### Material for the task:
··········

Lemma events_ok_sub es e more : events_ok (es ++ e :: more) -> events_ok (es ++ more).
Proof.
  intros [Ht Hn]. rewrite Forall_app, Forall_cons in Ht. rewrite map_app in *.
  apply NoDup_app in Hn as (Hn1 & Hd & [_ Hn2]%NoDup_cons).
  split; [apply Forall_app; tauto|]. rewrite map_app. apply NoDup_app. split_and!; [done| |done].
  intros x Hx Hm. apply (Hd x Hx). cbn. set_solver.
Qed.

Lemma run_writer_inv acts : forall k ps rs w accepted w' accepted',
  events_ok (accepted ++ submitted acts) -> writer_inv k ps rs accepted w ->
  run_writer acts w accepted = (w', accepted') ->
  exists k' ps' rs', writer_inv k' ps' rs' accepted' w' /\ events_ok accepted'.
Proof.
  induction acts as [|[e|] acts IH]; intros k ps rs w accepted w' accepted' Hok Hinv Hrun;
    cbn [run_writer submitted omap list_omap] in *.
  - injection Hrun as <- <-. rewrite app_nil_r in Hok. eauto.
  - destruct (enqueue capacity e w) as [w1 r] eqn:He.
    pose proof (enqueue_inv _ _ _ _ _ _ _ _ Hinv He) as Hinv1.
    eapply IH; [|exact Hinv1|exact Hrun]. destruct r; [by rewrite <- app_assoc|].
    by eapply events_ok_sub.
  - assert (events_ok accepted) as Hok0.
    { rewrite <- (app_nil_r accepted), <- (take_app_length accepted (submitted acts)), app_nil_r.
      by apply events_ok_take. }
    destruct (worker_inv _ _ _ _ _ Hok0 Hinv) as (k1 & ps1 & rs1 & Hinv1 & _). eauto.
Qed.

Lemma new_writer_inv : 0 <= capacity -> 0 <= spool_max_events paths -> writer_inv 0 [] [] [] new_writer.
Proof.
  intros Hc Hm. split; cbn; [done|done|done|lia|done| |set_solver].
  split; [done|done|constructor|constructor|constructor|constructor|done].
Qed.

(** The lists of a coherent state as seen by a reader of the files. *)
Lemma kept_readable max es ps rs d e :
  events_ok es -> spool_inv max es ps rs d -> kept ps rs e -> logged e d \/ spooled e d.
Proof.
  intros [Ht _] Hinv Hk. assert (Forall event_text ps) as Hps.
  { eapply Forall_impl; [apply Hinv|]. intros x Hx. by eapply Forall_forall in Ht. }
  assert (Forall record_text rs) as Hrs by (eapply Forall_impl; [apply Hinv|]; by intros ? []).
  destruct Hk as [He|(r & -> & Hr)%list_elem_of_fmap].
  - left. exists (str_of_bytes (event_bytes e)).
    rewrite (si_primary _ _ _ _ _ Hinv), log_lines by done. split.
    + rewrite map_map. apply list_elem_of_fmap. by exists e.
    + eapply Forall_forall in Hps; [|exact He]. by destruct (event_line_of e Hps) as (<- & _).
  - right. exists (str_of_bytes (record_bytes r)), r.
    rewrite (si_spool _ _ _ _ _ Hinv), spool_lines_of by done. split.
    + rewrite map_map. apply list_elem_of_fmap. by exists r.
    + eapply Forall_forall in Hrs; [|exact Hr]. by destruct (record_line_of r Hrs) as (_ & _ & ->).
Qed.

··········

### The task:
Given the records above, restate word for word only the lines starting at the one with "destruct (worker_inv _" and ending at the one with "by exists r.".

### Answer to this problem:
    destruct (worker_inv _ _ _ _ _ Hok0 Hinv) as (k1 & ps1 & rs1 & Hinv1 & _). eauto.
Qed.

Lemma new_writer_inv : 0 <= capacity -> 0 <= spool_max_events paths -> writer_inv 0 [] [] [] new_writer.
Proof.
  intros Hc Hm. split; cbn; [done|done|done|lia|done| |set_solver].
  split; [done|done|constructor|constructor|constructor|constructor|done].
Qed.

(** The lists of a coherent state as seen by a reader of the files. *)
Lemma kept_readable max es ps rs d e :
  events_ok es -> spool_inv max es ps rs d -> kept ps rs e -> logged e d \/ spooled e d.
Proof.
  intros [Ht _] Hinv Hk. assert (Forall event_text ps) as Hps.
  { eapply Forall_impl; [apply Hinv|]. intros x Hx. by eapply Forall_forall in Ht. }
  assert (Forall record_text rs) as Hrs by (eapply Forall_impl; [apply Hinv|]; by intros ? []).
  destruct Hk as [He|(r & -> & Hr)%list_elem_of_fmap].
  - left. exists (str_of_bytes (event_bytes e)).
    rewrite (si_primary _ _ _ _ _ Hinv), log_lines by done. split.
    + rewrite map_map. apply list_elem_of_fmap. by exists e.
    + eapply Forall_forall in Hps; [|exact He]. by destruct (event_line_of e Hps) as (<- & _).
  - right. exists (str_of_bytes (record_bytes r)), r.
    rewrite (si_spool _ _ _ _ _ Hinv), spool_lines_of by done. split.
    + rewrite map_map. apply list_elem_of_fmap. by exists r.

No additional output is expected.